▶ [Activity]: Reproduce the entries shown below only from the line with "[walk] gives the" down to the line with "if negb (is_set e3", keeping both end lines and copying each one exactly.

[Stored data entries]
◆ ◆ ◆

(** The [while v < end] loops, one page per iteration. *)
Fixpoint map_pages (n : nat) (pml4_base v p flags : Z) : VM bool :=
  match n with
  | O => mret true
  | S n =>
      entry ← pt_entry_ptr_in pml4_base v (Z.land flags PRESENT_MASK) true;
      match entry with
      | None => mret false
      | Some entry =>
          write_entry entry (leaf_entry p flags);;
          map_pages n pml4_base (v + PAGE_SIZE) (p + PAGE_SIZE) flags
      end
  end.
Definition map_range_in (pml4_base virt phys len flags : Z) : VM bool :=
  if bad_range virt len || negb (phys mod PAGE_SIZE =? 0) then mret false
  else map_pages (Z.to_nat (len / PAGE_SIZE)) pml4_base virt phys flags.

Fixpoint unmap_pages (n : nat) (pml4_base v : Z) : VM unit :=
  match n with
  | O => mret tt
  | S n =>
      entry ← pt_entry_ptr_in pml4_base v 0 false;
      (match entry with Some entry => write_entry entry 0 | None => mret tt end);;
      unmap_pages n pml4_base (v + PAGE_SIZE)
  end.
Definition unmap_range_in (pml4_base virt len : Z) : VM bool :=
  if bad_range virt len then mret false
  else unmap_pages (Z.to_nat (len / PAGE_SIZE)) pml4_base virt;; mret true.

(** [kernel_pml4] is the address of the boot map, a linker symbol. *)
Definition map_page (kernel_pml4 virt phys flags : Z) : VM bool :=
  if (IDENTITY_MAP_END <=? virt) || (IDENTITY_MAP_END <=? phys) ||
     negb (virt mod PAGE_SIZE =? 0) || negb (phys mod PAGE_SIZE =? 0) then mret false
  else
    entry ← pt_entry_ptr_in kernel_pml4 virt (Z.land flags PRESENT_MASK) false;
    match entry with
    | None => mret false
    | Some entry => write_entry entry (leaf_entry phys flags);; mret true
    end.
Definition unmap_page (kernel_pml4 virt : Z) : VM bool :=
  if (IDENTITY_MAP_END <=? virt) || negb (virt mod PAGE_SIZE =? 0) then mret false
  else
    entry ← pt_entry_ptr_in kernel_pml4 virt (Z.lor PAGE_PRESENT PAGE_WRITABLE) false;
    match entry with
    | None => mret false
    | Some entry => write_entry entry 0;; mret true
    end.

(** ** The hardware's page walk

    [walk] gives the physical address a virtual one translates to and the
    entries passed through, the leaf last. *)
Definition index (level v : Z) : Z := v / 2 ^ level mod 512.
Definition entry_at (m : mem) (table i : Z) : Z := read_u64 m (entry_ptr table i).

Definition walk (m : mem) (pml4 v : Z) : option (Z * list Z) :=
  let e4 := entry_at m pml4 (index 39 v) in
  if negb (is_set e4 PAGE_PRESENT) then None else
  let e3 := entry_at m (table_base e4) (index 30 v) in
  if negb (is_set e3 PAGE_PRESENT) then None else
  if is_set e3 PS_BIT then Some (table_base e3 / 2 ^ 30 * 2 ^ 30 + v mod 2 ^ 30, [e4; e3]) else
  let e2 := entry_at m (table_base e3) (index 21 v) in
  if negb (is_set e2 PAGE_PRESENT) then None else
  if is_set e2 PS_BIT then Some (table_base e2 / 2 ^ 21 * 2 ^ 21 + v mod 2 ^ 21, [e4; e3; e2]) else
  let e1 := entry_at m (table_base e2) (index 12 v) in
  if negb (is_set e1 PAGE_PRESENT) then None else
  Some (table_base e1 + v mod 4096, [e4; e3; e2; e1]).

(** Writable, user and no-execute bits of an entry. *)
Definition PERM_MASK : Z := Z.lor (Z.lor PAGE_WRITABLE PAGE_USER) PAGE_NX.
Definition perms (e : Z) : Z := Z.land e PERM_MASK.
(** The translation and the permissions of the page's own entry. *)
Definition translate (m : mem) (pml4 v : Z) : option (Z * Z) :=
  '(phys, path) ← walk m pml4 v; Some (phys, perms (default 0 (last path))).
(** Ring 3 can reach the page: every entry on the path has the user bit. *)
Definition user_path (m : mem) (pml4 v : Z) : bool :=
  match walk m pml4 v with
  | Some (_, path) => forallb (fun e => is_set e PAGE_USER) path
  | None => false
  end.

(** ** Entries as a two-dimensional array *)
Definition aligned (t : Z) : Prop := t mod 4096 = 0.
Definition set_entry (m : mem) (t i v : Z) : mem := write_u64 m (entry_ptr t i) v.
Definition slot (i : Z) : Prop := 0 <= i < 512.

◆ ◆ ◆

▶ [Task result]:
    [walk] gives the physical address a virtual one translates to and the
    entries passed through, the leaf last. *)
Definition index (level v : Z) : Z := v / 2 ^ level mod 512.
Definition entry_at (m : mem) (table i : Z) : Z := read_u64 m (entry_ptr table i).

Definition walk (m : mem) (pml4 v : Z) : option (Z * list Z) :=
  let e4 := entry_at m pml4 (index 39 v) in
  if negb (is_set e4 PAGE_PRESENT) then None else
  let e3 := entry_at m (table_base e4) (index 30 v) in
  if negb (is_set e3 PAGE_PRESENT) then None else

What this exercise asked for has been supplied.